To access the sense of wonder that comes with this fresh perception, we can either read Tolstoy, as Shklovsky suggests, or we can simply visit a new place, where things don’t just seem new, but actually are new. Even so, for full effect, it’s important to treat your surroundings with curiosity; put your phone down, don’t take pictures for a while, and just look, paying attention to small details. Pretend you’re an alien on a mission to catalog a new planet: how are you going to describe your journey to your fellow alien beings who have never seen a human, or a cat, or a Target before?

Unsplash / Dasha Yukhymyuk

One final piece of inspiration: the Situationists, a radical collective active in the late 50s to early 70s, mainly in France. To break out of the dull routine of modern, consumerist life, they came up with a method called the “dérive,” or drift, an unplanned wander through the city with no goal other than to notice your surroundings and how they make you feel — soaking in the vibes. Specifically, this walk was supposed to create a break from the routines of work, chores and errands that structure so much of our lives, creating space for that same kind of fresh perception that puts you in touch with the world.

5. Connect with life

Ok, let’s bring it all together: when we travel, we have the chance to step out of the routines of daily life that often leave us feeling lonely and disconnected. With a little intentional effort, we can make even a tiny excursion into a chance to refresh and reconnect with people, places, with ourselves, and with the freshness and possibility of life itself. This might seem like a stretch, but that’s what it all comes down to: a new appreciation of what life has to offer, whether it’s an unexpected conversation, a new friendship, or an inspiring stroll through a park or city.

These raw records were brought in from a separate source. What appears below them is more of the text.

(* ===== verification/Publisher.v ===== *)
(** * The publisher of a feed (internal/ssb/publisher/publisher.go)

    How the node signs messages of its own and appends them to its log: each
    message names the one before it, so that the log is a hash chain. *)
From S2P Require Import Prelude GoStr GoBytes Refs Crypto Formats Legacy Feedlog FeedManager.
From S2P Require Bencode.
#[local] Open Scope string_scope.
#[local] Open Scope list_scope.
#[local] Open Scope Z_scope.

(** [KeyPair.FeedRef] of internal/ssb/keys *)
Definition feed_of {ed : Ed25519} (kp : KeyPair) : FeedRef := {| f_algo := RefAlgoFeedSSB1; f_id := Public kp |}.

Section Publishing.
Context {js : JSON} {ed : Ed25519} {sh : Sha256}.
Context (row_hash : bytes * Metadata → string) (sigVerifier : option (bytes → Metadata → result unit)).

(** [log] is the id of the log in the tables, [afterPublish] a callback that
    changes a state of type [V]. *)
Record Publisher := { feed : FeedRef; keyPair : KeyPair; log : Z; receiveLog : bool }.

(** The statements of one publish that fail: opening the log, the first read of its
    sequence number, the read of its last row, the two appends, and the read of the
    sequence number for the peers. *)
Record Faults := { open_fails : option string; seq_fails : option string; get_fails : option string;
  append_fails : option string; receive_fails : option string; reread_fails : option string }.
Definition no_faults : Faults := {| open_fails := None; seq_fails := None; get_fails := None; append_fails := None;
  receive_fails := None; reread_fails := None |}.
Definition failing {A} (e : option string) (r : result A) : result A := match e with Some e => Err e | None => r end.
Definition failing_m {W A} (e : option string) (m : M W A) : M W A := λ w, match e with Some e => (Err e, w) | None => m w end.

Definition New (f : Faults) (kp : KeyPair) (receiveLog : bool) : M DB Publisher :=
  log ← mwrap "publisher: failed to get/create log: " (failing_m (open_fails f) (open_log (feed_string (feed_of kp))));
  mret {| feed := feed_of kp; keyPair := kp; log := log; receiveLog := receiveLog |}.

(** The reference of the last message and the next sequence number. When the last row
    cannot be read the error is dropped, and the next message is number one again. *)
Definition next_message (f : Faults) (p : Publisher) (db : DB) : result (option MessageRef * Z) :=
  seq ← wrap "publisher: failed to get seq: " (failing (seq_fails f) (Seq (log p) db));
  if bool_decide (0 <= seq) then
    match failing (get_fails f) (log_Get (log p) seq db) with
    | Ok msg => Ok (match ParseMessageRef (sm_Key msg) with Ok prevRef => Some prevRef | _ => None end, seq + 1)
    | _ => Ok (None, 1)
    end
  else Ok (None, 1).

Definition unsigned (p : Publisher) (previous : option MessageRef) (seq timestamp : Z) (c : bytes) : Message :=
  {| Previous := previous; Author := feed p; Sequence := seq; Timestamp := timestamp; Hash := "sha256";
     content := match json_Unmarshal c with Some contentObj => contentObj | None => content_of_string c end |}.
Definition published_metadata (m : Message) (msgRef : MessageRef) (sig raw : bytes) : Metadata :=
  {| md_Author := feed_string (Author m); md_Sequence := Sequence m;
     md_Previous := match Previous m with Some r => message_string r | None => "" end;
     md_Timestamp := Timestamp m; md_Sig := sig; md_Hash := message_string msgRef;
     md_TangleName := ""; md_Root := ""; md_Parents := []; md_FeedFormat := FeedEd25519;
     md_MessageFormat := MessageSHA256; md_RawValue := raw; md_CanonicalRef := message_string msgRef;
     md_ValidationStatus := "validated" |}.

(** What [Publish] signs before it writes: the message, its signature, its
    reference and its wire form. *)
Definition sign_next (f : Faults) (p : Publisher) (c : bytes) (timestamp : Z) (db : DB) : result (Message * bytes * MessageRef * bytes) :=
  '(previous, nextSeq) ← next_message f p db;
  '(msgRef, sig, msg) ← wrap "publisher: failed to sign: " (Sign (keyPair p) (unsigned p previous nextSeq timestamp c));
  raw ← wrap "publisher: failed to marshal signed message: " (marshalWithSignature msg sig);
  Ok (msg, sig, msgRef, raw).

Context {V : Type} (afterPublish : option (FeedRef → Z → V → result V)).
Definition notify_published (p : Publisher) (seq : Z) : M V unit := λ v,
  match afterPublish with
  | Some f => match f (feed p) seq v with Ok v => (Ok tt, v) | Err e => (Err e, v) | Panic => (Panic, v) end
  | None => (Ok tt, v)
  end.

(** The writes of [Publish], after it read the log and signed. *)
Definition store_signed (f : Faults) (p : Publisher) (c : bytes) (signed : Message * bytes * MessageRef * bytes) (now : Z) : M (DB * V) MessageRef :=
  let '(msg, sig, msgRef, raw) := signed in
  let metadata := published_metadata msg msgRef sig raw in
  _ ← on_fst (mwrap "publisher: failed to append: " (failing_m (append_fails f) (Append row_hash (log p) c (Some metadata) now)));
  _ ← (if receiveLog p
       then on_fst (mwrap "publisher: failed to append receive log: "
         (failing_m (receive_fails f) (receive_Append row_hash sigVerifier raw (Some metadata) now)))
       else mret 0);
  _ ← on_snd (notify_published p (Sequence msg));
  mret msgRef.
(** [timestamp] is the clock of the message, [now] that of the tables. *)
Definition Publish (f : Faults) (p : Publisher) (c : bytes) (timestamp now : Z) : M (DB * V) MessageRef :=
  signed ← on_fst (λ db, (sign_next f p c timestamp db, db));
  store_signed f p c signed now.
Definition PublishJSON (f : Faults) (p : Publisher) (content : option bytes) (timestamp now : Z) : M (DB * V) MessageRef :=
  match content with
  | Some data => Publish f p data timestamp now
  | None => mfail "json: unsupported value"
  end.
Definition publisher_Seq (f : Faults) (p : Publisher) (db : DB) : result Z := failing (reread_fails f) (Seq (log p) db).
End Publishing.

(** ** The chain of a log *)
Section Chain.
Context {js : JSON} {ed : Ed25519} {edl : Ed25519Laws ed} {sh : Sha256}.

(** A row that holds the signed message number [i] of [author] in its wire form,
    after the message [prev]; [ref] is its own reference. *)
Definition published (author : FeedRef) (i : Z) (prev : option MessageRef) (r : Row) (ref : MessageRef) : Prop :=
  ∃ m sig, Author m = author ∧ Sequence m = i ∧ Previous m = prev ∧ Verify {| message := m; Signature := sig |} = Ok tt ∧
    marshalWithSignature m sig = Ok (raw_value r) ∧ NewMessageRef (HashMessage (raw_value r)) = Ok ref ∧
    message_format r = MessageSHA256 ∧ canonical_ref r = message_string ref.

(** The rows are the messages [1] to [n] of [author], each naming the one before
    it; the last has the reference [last]. *)
Inductive chain (author : FeedRef) : nat → option MessageRef → gmap Z Row → Prop :=
| chain_empty : chain author 0 None ∅
| chain_next n last rows r ref :
    chain author n last rows → published author (Z.of_nat n + 1) last r ref →
    chain author (S n) (Some ref) (<[Z.of_nat n + 1 := r]> rows).

Lemma chain_contiguous author n last rows : chain author n last rows → contiguous n rows.
Proof. induction 1; [by apply contiguous_zero|by apply contiguous_insert]. Qed.
Lemma chain_last author n ref rows : chain author n (Some ref) rows →
  ∃ prev r, rows !! Z.of_nat n = Some r ∧ published author (Z.of_nat n) prev r ref.
Proof.
  inversion 1; subst. eexists _, _. replace (Z.of_nat (S n0)) with (Z.of_nat n0 + 1) by lia.
  split; [apply lookup_insert_eq|eassumption].
Qed.
Lemma chain_none author n rows : chain author n None rows → n = 0%nat ∧ rows = ∅.
Proof. by inversion 1. Qed.
Lemma chain_row author n last rows i : chain author n last rows → 1 <= i <= Z.of_nat n →
  ∃ r prev ref, rows !! i = Some r ∧ published author i prev r ref.
Proof.
  induction 1 as [|n last rows r ref Hc IH Hp]; intros Hi; [lia|]. destruct (decide (i = Z.of_nat n + 1)) as [->|Hne].
  - exists r, last, ref. split; [apply lookup_insert_eq|done].
  - destruct IH as (r' & prev & ref' & Hr & Hp'); [lia|]. exists r', prev, ref'. by rewrite lookup_insert_ne by done.
Qed.

(** ** References of rows *)
Lemma new_message_ref_parses hash ref : NewMessageRef hash = Ok ref → ParseMessageRef (message_string ref) = Ok ref.
Proof.
  unfold NewMessageRef, Refs.NewMessageRef. case_match; [done|]. intros [= <-]. apply message_ref_roundtrip; [|left].
  cbn [m_hash]. match goal with H : bool_decide _ = _ |- _ => apply bool_decide_eq_false in H end. by apply dec_stable.
Qed.
Lemma message_string_nonempty ref : message_string ref ≠ "".
Proof. unfold message_string. by destruct ref. Qed.
Lemma stored_key r raw : canonical_ref r ≠ "" → sm_Key (stored_message r raw) = canonical_ref r.
Proof. intros H. unfold stored_message. cbn [sm_Key]. by rewrite !(bool_decide_eq_false_2 _ H). Qed.

Lemma canonical_kept content md ref hash : NewMessageRef hash = Ok ref →
  md_CanonicalRef md = message_string ref → md_Hash md = message_string ref →
  md_CanonicalRef (normalizeMetadata content (Some md) false) = message_string ref.
Proof.
  intros Hr Hc Hh. assert (m_algo ref = RefAlgoMessageSSB1) as Ha.
  { revert Hr. unfold NewMessageRef, Refs.NewMessageRef. case_match; [done|]. by intros [= <-]. }
  unfold normalizeMetadata. cbn [md_CanonicalRef with_formats default id]. rewrite Hc, Hh.
  unfold blank, message_string. rewrite Ha, trim_print by done. by case_bool_decide.
Qed.
(* ===== verification/RoomDBProofs.v ===== *)
(** * What the database of the room guarantees

    A service is a sequence of statements; every statement keeps the constraints of
    the schema; an invite is used once; the tokens are a map from a token to its
    member. *)
From stdpp Require Import gmap relations.
From S2P Require Import Prelude GoStr GoBytes Base64 Refs Crypto RoomDB.
#[local] Open Scope string_scope.
#[local] Open Scope list_scope.
#[local] Open Scope Z_scope.

(** ** Statements

    What one statement may do to the tables; [fresh] says which invites are made. *)
Definition same_token (g : token_row → token_row) : Prop :=
  ∀ r, tr_token (g r) = tr_token r ∧ tr_member_id (g r) = tr_member_id r ∧ tr_rotation_count (g r) = tr_rotation_count r.
Inductive statement (fresh : string → Prop) (d : DB) : DB → Prop :=
| s_add_member r : 0 < mr_role r → find_row (has_pub_key (mr_pub_key r)) (members d) = None →
    statement fresh d (set_members (insert_row r (members d)).2 d)
| s_remove_members f : statement fresh d (delete_members f d)
| s_set_role id role : is_member_id id d = false ∨ 0 < role →
    statement fresh d (set_members (update_rows (row_id id) (with_role role) (members d)) d)
| s_add_alias r : find_row (has_name (ar_name r)) (aliases d) = None → is_member_id (ar_member_id r) d = true →
    statement fresh d (set_aliases (insert_row r (aliases d)).2 d)
| s_remove_aliases f : statement fresh d (set_aliases (delete_rows f (aliases d)) d)
| s_add_invite r : fresh (ir_hashed_token r) → find_row (has_hash (ir_hashed_token r)) (invites d) = None →
    is_member_id (ir_created_by r) d = true → statement fresh d (set_invites (insert_row r (invites d)).2 d)
| s_deactivate f : statement fresh d (set_invites (update_rows f deactivate (invites d)) d)
| s_deny r : find_row (has_denied (dr_pub_key r)) (denied_keys d) = None →
    statement fresh d (set_denied (insert_row r (denied_keys d)).2 d)
| s_undeny f : statement fresh d (set_denied (delete_rows f (denied_keys d)) d)
| s_config c : statement fresh d (set_config c d)
| s_add_token r : find_row (has_token (tr_token r)) (auth_tokens d) = None → is_member_id (tr_member_id r) d = true →
    statement fresh d (set_tokens (insert_row r (auth_tokens d)).2 d)
| s_remove_tokens f : statement fresh d (set_tokens (delete_rows f (auth_tokens d)) d)
| s_touch_tokens f g : same_token g → statement fresh d (set_tokens (update_rows f g (auth_tokens d)) d)
| s_add_password r : find_row (has_login (pr_login r)) (fallback_passwords d) = None → is_member_id (pr_member_id r) d = true →
    statement fresh d (set_passwords (insert_row r (fallback_passwords d)).2 d)
| s_set_passwords f h : statement fresh d (set_passwords (update_rows f (with_hash h) (fallback_passwords d)) d)
| s_snapshots a e : statement fresh d (set_snapshots a e d).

Of course, most of us don’t have the luxury of jetting off to the South of France for a few weeks when existential ennui strikes, but most of us do have somewhere nice within reach for a mini-vacation, even for a couple hours. While work, family responsibilities and finances are a very real barrier, there are almost always ways we can resist the grind of modern life and feel a little more connected. There’s no quick fix to loneliness and disconnection, but there’s always something you can do, whether it’s a trip across the country or around the block.